_WHAT TO WORK ON:_
Nothing in the listing should differ in your copy; retype it all exactly.

_INPUT FOR THIS TASK:_

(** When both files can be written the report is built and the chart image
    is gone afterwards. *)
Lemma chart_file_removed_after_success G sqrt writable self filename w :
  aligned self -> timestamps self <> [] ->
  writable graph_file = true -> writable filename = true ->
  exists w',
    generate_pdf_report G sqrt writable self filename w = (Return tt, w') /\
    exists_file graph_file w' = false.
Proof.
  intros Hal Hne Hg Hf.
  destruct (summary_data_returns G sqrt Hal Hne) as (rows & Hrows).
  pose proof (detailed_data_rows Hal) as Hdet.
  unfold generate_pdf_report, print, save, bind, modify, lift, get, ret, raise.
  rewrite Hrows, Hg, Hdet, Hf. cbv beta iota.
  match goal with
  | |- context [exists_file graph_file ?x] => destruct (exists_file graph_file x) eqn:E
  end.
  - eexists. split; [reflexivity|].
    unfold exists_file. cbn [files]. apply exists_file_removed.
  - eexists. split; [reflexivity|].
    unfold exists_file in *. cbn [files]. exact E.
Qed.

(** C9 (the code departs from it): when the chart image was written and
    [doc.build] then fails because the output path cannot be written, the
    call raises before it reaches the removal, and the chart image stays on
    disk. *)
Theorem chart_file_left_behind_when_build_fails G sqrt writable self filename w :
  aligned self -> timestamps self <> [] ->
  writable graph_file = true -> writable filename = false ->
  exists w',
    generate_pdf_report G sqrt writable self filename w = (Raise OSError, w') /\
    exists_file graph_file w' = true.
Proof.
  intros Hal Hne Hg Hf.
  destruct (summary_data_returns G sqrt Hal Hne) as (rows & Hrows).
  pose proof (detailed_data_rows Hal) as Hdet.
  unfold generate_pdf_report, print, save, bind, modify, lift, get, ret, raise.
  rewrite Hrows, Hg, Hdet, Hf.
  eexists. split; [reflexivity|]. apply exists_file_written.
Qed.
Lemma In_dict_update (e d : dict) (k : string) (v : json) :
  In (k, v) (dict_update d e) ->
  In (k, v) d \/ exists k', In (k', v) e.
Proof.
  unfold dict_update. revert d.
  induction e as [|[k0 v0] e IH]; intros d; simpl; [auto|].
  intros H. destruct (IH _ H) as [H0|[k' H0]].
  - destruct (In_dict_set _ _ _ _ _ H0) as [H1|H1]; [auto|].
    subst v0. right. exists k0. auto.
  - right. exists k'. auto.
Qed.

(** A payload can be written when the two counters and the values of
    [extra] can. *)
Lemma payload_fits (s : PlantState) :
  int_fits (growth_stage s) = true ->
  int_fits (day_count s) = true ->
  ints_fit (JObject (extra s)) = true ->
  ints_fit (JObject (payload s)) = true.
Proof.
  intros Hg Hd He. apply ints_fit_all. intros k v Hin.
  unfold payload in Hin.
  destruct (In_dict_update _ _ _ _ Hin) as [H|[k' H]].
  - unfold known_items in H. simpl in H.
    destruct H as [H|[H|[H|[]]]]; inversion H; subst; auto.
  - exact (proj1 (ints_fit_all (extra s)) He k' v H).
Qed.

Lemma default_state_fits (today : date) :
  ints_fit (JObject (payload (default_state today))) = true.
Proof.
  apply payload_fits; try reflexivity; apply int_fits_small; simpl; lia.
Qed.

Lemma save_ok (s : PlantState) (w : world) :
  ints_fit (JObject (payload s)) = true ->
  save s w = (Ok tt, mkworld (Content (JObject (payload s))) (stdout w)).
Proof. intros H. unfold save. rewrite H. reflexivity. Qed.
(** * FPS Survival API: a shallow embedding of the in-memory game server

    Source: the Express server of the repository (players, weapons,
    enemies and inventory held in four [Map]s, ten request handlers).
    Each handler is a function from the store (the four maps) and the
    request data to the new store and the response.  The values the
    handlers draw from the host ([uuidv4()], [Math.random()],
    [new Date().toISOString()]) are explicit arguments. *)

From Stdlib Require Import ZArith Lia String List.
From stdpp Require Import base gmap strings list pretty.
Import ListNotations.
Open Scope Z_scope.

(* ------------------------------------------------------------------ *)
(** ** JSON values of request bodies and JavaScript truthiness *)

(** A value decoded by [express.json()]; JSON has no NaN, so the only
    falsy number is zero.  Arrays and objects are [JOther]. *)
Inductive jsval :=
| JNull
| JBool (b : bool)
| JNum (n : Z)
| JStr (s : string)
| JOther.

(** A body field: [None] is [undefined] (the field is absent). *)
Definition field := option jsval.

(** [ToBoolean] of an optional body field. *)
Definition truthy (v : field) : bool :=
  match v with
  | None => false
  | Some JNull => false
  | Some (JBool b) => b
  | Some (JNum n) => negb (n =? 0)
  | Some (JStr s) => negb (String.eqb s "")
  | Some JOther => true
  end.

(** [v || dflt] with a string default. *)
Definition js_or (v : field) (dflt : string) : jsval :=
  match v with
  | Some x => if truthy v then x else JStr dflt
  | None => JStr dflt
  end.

_REPLY:_
(** When both files can be written the report is built and the chart image
    is gone afterwards. *)
Lemma chart_file_removed_after_success G sqrt writable self filename w :
  aligned self -> timestamps self <> [] ->
  writable graph_file = true -> writable filename = true ->
  exists w',
    generate_pdf_report G sqrt writable self filename w = (Return tt, w') /\
    exists_file graph_file w' = false.
Proof.
  intros Hal Hne Hg Hf.
  destruct (summary_data_returns G sqrt Hal Hne) as (rows & Hrows).
  pose proof (detailed_data_rows Hal) as Hdet.
  unfold generate_pdf_report, print, save, bind, modify, lift, get, ret, raise.
  rewrite Hrows, Hg, Hdet, Hf. cbv beta iota.
  match goal with
  | |- context [exists_file graph_file ?x] => destruct (exists_file graph_file x) eqn:E
  end.
  - eexists. split; [reflexivity|].
    unfold exists_file. cbn [files]. apply exists_file_removed.
  - eexists. split; [reflexivity|].
    unfold exists_file in *. cbn [files]. exact E.
Qed.

(** C9 (the code departs from it): when the chart image was written and
    [doc.build] then fails because the output path cannot be written, the
    call raises before it reaches the removal, and the chart image stays on
    disk. *)
Theorem chart_file_left_behind_when_build_fails G sqrt writable self filename w :
  aligned self -> timestamps self <> [] ->
  writable graph_file = true -> writable filename = false ->
  exists w',
    generate_pdf_report G sqrt writable self filename w = (Raise OSError, w') /\
    exists_file graph_file w' = true.
Proof.
  intros Hal Hne Hg Hf.
  destruct (summary_data_returns G sqrt Hal Hne) as (rows & Hrows).
  pose proof (detailed_data_rows Hal) as Hdet.
  unfold generate_pdf_report, print, save, bind, modify, lift, get, ret, raise.
  rewrite Hrows, Hg, Hdet, Hf.
  eexists. split; [reflexivity|]. apply exists_file_written.
Qed.
Lemma In_dict_update (e d : dict) (k : string) (v : json) :
  In (k, v) (dict_update d e) ->
  In (k, v) d \/ exists k', In (k', v) e.
Proof.
  unfold dict_update. revert d.
  induction e as [|[k0 v0] e IH]; intros d; simpl; [auto|].
  intros H. destruct (IH _ H) as [H0|[k' H0]].
  - destruct (In_dict_set _ _ _ _ _ H0) as [H1|H1]; [auto|].
    subst v0. right. exists k0. auto.
  - right. exists k'. auto.
Qed.

(** A payload can be written when the two counters and the values of
    [extra] can. *)
Lemma payload_fits (s : PlantState) :
  int_fits (growth_stage s) = true ->
  int_fits (day_count s) = true ->
  ints_fit (JObject (extra s)) = true ->
  ints_fit (JObject (payload s)) = true.
Proof.
  intros Hg Hd He. apply ints_fit_all. intros k v Hin.
  unfold payload in Hin.
  destruct (In_dict_update _ _ _ _ Hin) as [H|[k' H]].
  - unfold known_items in H. simpl in H.
    destruct H as [H|[H|[H|[]]]]; inversion H; subst; auto.
  - exact (proj1 (ints_fit_all (extra s)) He k' v H).
Qed.

Lemma default_state_fits (today : date) :
  ints_fit (JObject (payload (default_state today))) = true.
Proof.
  apply payload_fits; try reflexivity; apply int_fits_small; simpl; lia.
Qed.

Lemma save_ok (s : PlantState) (w : world) :
  ints_fit (JObject (payload s)) = true ->
  save s w = (Ok tt, mkworld (Content (JObject (payload s))) (stdout w)).
Proof. intros H. unfold save. rewrite H. reflexivity. Qed.
(** * FPS Survival API: a shallow embedding of the in-memory game server

    Source: the Express server of the repository (players, weapons,
    enemies and inventory held in four [Map]s, ten request handlers).
    Each handler is a function from the store (the four maps) and the
    request data to the new store and the response.  The values the
    handlers draw from the host ([uuidv4()], [Math.random()],
    [new Date().toISOString()]) are explicit arguments. *)

From Stdlib Require Import ZArith Lia String List.
From stdpp Require Import base gmap strings list pretty.
Import ListNotations.
Open Scope Z_scope.

(* ------------------------------------------------------------------ *)
(** ** JSON values of request bodies and JavaScript truthiness *)

(** A value decoded by [express.json()]; JSON has no NaN, so the only
    falsy number is zero.  Arrays and objects are [JOther]. *)
Inductive jsval :=
| JNull
| JBool (b : bool)
| JNum (n : Z)
| JStr (s : string)
| JOther.

(** A body field: [None] is [undefined] (the field is absent). *)
Definition field := option jsval.

(** [ToBoolean] of an optional body field. *)
Definition truthy (v : field) : bool :=
  match v with
  | None => false
  | Some JNull => false
  | Some (JBool b) => b
  | Some (JNum n) => negb (n =? 0)
  | Some (JStr s) => negb (String.eqb s "")
  | Some JOther => true
  end.

(** [v || dflt] with a string default. *)
Definition js_or (v : field) (dflt : string) : jsval :=
  match v with
  | Some x => if truthy v then x else JStr dflt
  | None => JStr dflt
  end.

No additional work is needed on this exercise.